### [Your instructions]
Nothing in the listing may change. Repeat all of it.

----

(* ===== verification/Protocol.v ===== *)
(** * Protocol: the packed host/RPU messages (src/src/protocol.rs)

    Message framing, the queue map, UMAC headers, and the system-init, scan,
    interface and deauthentication encoders.  An encoder works on the caller's
    output buffer: it is a computation on [list Z] that returns the length.
    Fixed-size arrays ([[u8; 6]]) are lists; a statement that needs their
    length says so. *)

From S2P Require Import Prelude Codec.

Definition HOST_MESSAGE_HEADER_LEN : Z := 12.
Definition UMAC_HEADER_LEN : Z := 36.
Definition SYSTEM_INIT_LEN : Z := 366.
Definition MAX_CONTROL_MESSAGE_LEN : Z := 1024.
Definition HPQM_INFO_LEN : Z := 56.
Definition MAX_SSID_LEN : Z := 32.
Definition MAX_SCAN_IE_LEN : Z := 400.
Definition MAX_SCAN_SSIDS : Z := 2.
Definition MAX_SCAN_FREQUENCIES : Z := 64.
Definition RF_PARAMS_LEN : Z := 200.
Definition RX_POOL_COUNT : Z := 3.
Definition MAX_UMAC_INNER_LEN : Z := MAX_CONTROL_MESSAGE_LEN - HOST_MESSAGE_HEADER_LEN.
Definition MAX_SCAN_BODY_LEN : Z := MAX_UMAC_INNER_LEN - UMAC_HEADER_LEN.

(** ** Buffers *)

(** [let mut writer = Writer::new(out); m] *)
Definition with_writer {A} (m : M Writer.t ProtocolError.t A)
    : M (list Z) ProtocolError.t A :=
  zoom Writer.new (fun w _ => Writer.bytes_of w) m.

(** [m] on [&mut out[..n]] *)
Definition on_prefix {E A} (n : Z) (m : M (list Z) E A) : M (list Z) E A :=
  fun out =>
    match slice out 0 n with
    | Some p => let '(r, p') := m p in (r, p' ++ drop (Z.to_nat n) out)
    | None => (Panic, out)
    end.

(** [m] on a local buffer; the result carries its final contents. *)
Definition run_local {E A} (init : list Z) (m : M (list Z) E A) : res E (A * list Z) :=
  let '(r, b) := m init in a ← r; Ok (a, b).

Module HostMessageType.
Inductive t : Type :=
  | System
  | Supplicant
  | Data
  | Umac.
#[global] Instance eq_dec : EqDecision t.
Proof. solve_decision. Defined.
(** [as i32] *)
Definition to_i32 (x : t) : Z :=
  match x with
  | System => 0
  | Supplicant => 1
  | Data => 2
  | Umac => 3
  end.
Definition from_i32 (value : Z) : res ProtocolError.t t :=
  if value =? 0 then Ok System
  else if value =? 1 then Ok Supplicant
  else if value =? 2 then Ok Data
  else if value =? 3 then Ok Umac
  else Err (ProtocolError.InvalidValue (Prelude.u32 value)).
End HostMessageType.

Definition bool_u16 (value : bool) : Z := if value then 1 else 0.
Definition bool_u32 (value : bool) : Z := if value then 1 else 0.
Definition u8_from (value : bool) : Z := if value then 1 else 0.

(** ** Host messages *)

Record HostMessageRef : Type := mkHostMessageRef {
  resubmit : bool;
  message_type : HostMessageType.t;
  payload : list Z }.

Definition validated_host_message_len (out_len payload_len : Z)
    : res ProtocolError.t Z :=
  total ← ok_or (checked_add HOST_MESSAGE_HEADER_LEN payload_len)
            ProtocolError.InvalidLength;
  ensure (negb (out_len <? total)) ProtocolError.BufferTooSmall;;
  ensure (negb (2 ^ 32 - 1 <? total)) ProtocolError.BufferTooSmall;;
  Ok total.

Definition encode_host_message (message_type : HostMessageType.t)
    (resubmit : bool) (payload : list Z) : M (list Z) ProtocolError.t Z :=
  out_len ← gets len;
  total ← lift (validated_host_message_len out_len (len payload));
  with_writer
    ((Writer.u32 (u32 total);;
      Writer.u32 (bool_u32 resubmit);;
      Writer.i32 (HostMessageType.to_i32 message_type);;
      Writer.bytes payload);;
     gets Writer.len).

----

### [Task result]
(* ===== verification/Protocol.v ===== *)
(** * Protocol: the packed host/RPU messages (src/src/protocol.rs)

    Message framing, the queue map, UMAC headers, and the system-init, scan,
    interface and deauthentication encoders.  An encoder works on the caller's
    output buffer: it is a computation on [list Z] that returns the length.
    Fixed-size arrays ([[u8; 6]]) are lists; a statement that needs their
    length says so. *)

From S2P Require Import Prelude Codec.

Definition HOST_MESSAGE_HEADER_LEN : Z := 12.
Definition UMAC_HEADER_LEN : Z := 36.
Definition SYSTEM_INIT_LEN : Z := 366.
Definition MAX_CONTROL_MESSAGE_LEN : Z := 1024.
Definition HPQM_INFO_LEN : Z := 56.
Definition MAX_SSID_LEN : Z := 32.
Definition MAX_SCAN_IE_LEN : Z := 400.
Definition MAX_SCAN_SSIDS : Z := 2.
Definition MAX_SCAN_FREQUENCIES : Z := 64.
Definition RF_PARAMS_LEN : Z := 200.
Definition RX_POOL_COUNT : Z := 3.
Definition MAX_UMAC_INNER_LEN : Z := MAX_CONTROL_MESSAGE_LEN - HOST_MESSAGE_HEADER_LEN.
Definition MAX_SCAN_BODY_LEN : Z := MAX_UMAC_INNER_LEN - UMAC_HEADER_LEN.

(** ** Buffers *)

(** [let mut writer = Writer::new(out); m] *)
Definition with_writer {A} (m : M Writer.t ProtocolError.t A)
    : M (list Z) ProtocolError.t A :=
  zoom Writer.new (fun w _ => Writer.bytes_of w) m.

(** [m] on [&mut out[..n]] *)
Definition on_prefix {E A} (n : Z) (m : M (list Z) E A) : M (list Z) E A :=
  fun out =>
    match slice out 0 n with
    | Some p => let '(r, p') := m p in (r, p' ++ drop (Z.to_nat n) out)
    | None => (Panic, out)
    end.

(** [m] on a local buffer; the result carries its final contents. *)
Definition run_local {E A} (init : list Z) (m : M (list Z) E A) : res E (A * list Z) :=
  let '(r, b) := m init in a ← r; Ok (a, b).

Module HostMessageType.
Inductive t : Type :=
  | System
  | Supplicant
  | Data
  | Umac.
#[global] Instance eq_dec : EqDecision t.
Proof. solve_decision. Defined.
(** [as i32] *)
Definition to_i32 (x : t) : Z :=
  match x with
  | System => 0
  | Supplicant => 1
  | Data => 2
  | Umac => 3
  end.
Definition from_i32 (value : Z) : res ProtocolError.t t :=
  if value =? 0 then Ok System
  else if value =? 1 then Ok Supplicant
  else if value =? 2 then Ok Data
  else if value =? 3 then Ok Umac
  else Err (ProtocolError.InvalidValue (Prelude.u32 value)).
End HostMessageType.

Definition bool_u16 (value : bool) : Z := if value then 1 else 0.
Definition bool_u32 (value : bool) : Z := if value then 1 else 0.
Definition u8_from (value : bool) : Z := if value then 1 else 0.

(** ** Host messages *)

Record HostMessageRef : Type := mkHostMessageRef {
  resubmit : bool;
  message_type : HostMessageType.t;
  payload : list Z }.

Definition validated_host_message_len (out_len payload_len : Z)
    : res ProtocolError.t Z :=
  total ← ok_or (checked_add HOST_MESSAGE_HEADER_LEN payload_len)
            ProtocolError.InvalidLength;
  ensure (negb (out_len <? total)) ProtocolError.BufferTooSmall;;
  ensure (negb (2 ^ 32 - 1 <? total)) ProtocolError.BufferTooSmall;;
  Ok total.

Definition encode_host_message (message_type : HostMessageType.t)
    (resubmit : bool) (payload : list Z) : M (list Z) ProtocolError.t Z :=
  out_len ← gets len;
  total ← lift (validated_host_message_len out_len (len payload));
  with_writer
    ((Writer.u32 (u32 total);;
      Writer.u32 (bool_u32 resubmit);;
      Writer.i32 (HostMessageType.to_i32 message_type);;
      Writer.bytes payload);;
     gets Writer.len).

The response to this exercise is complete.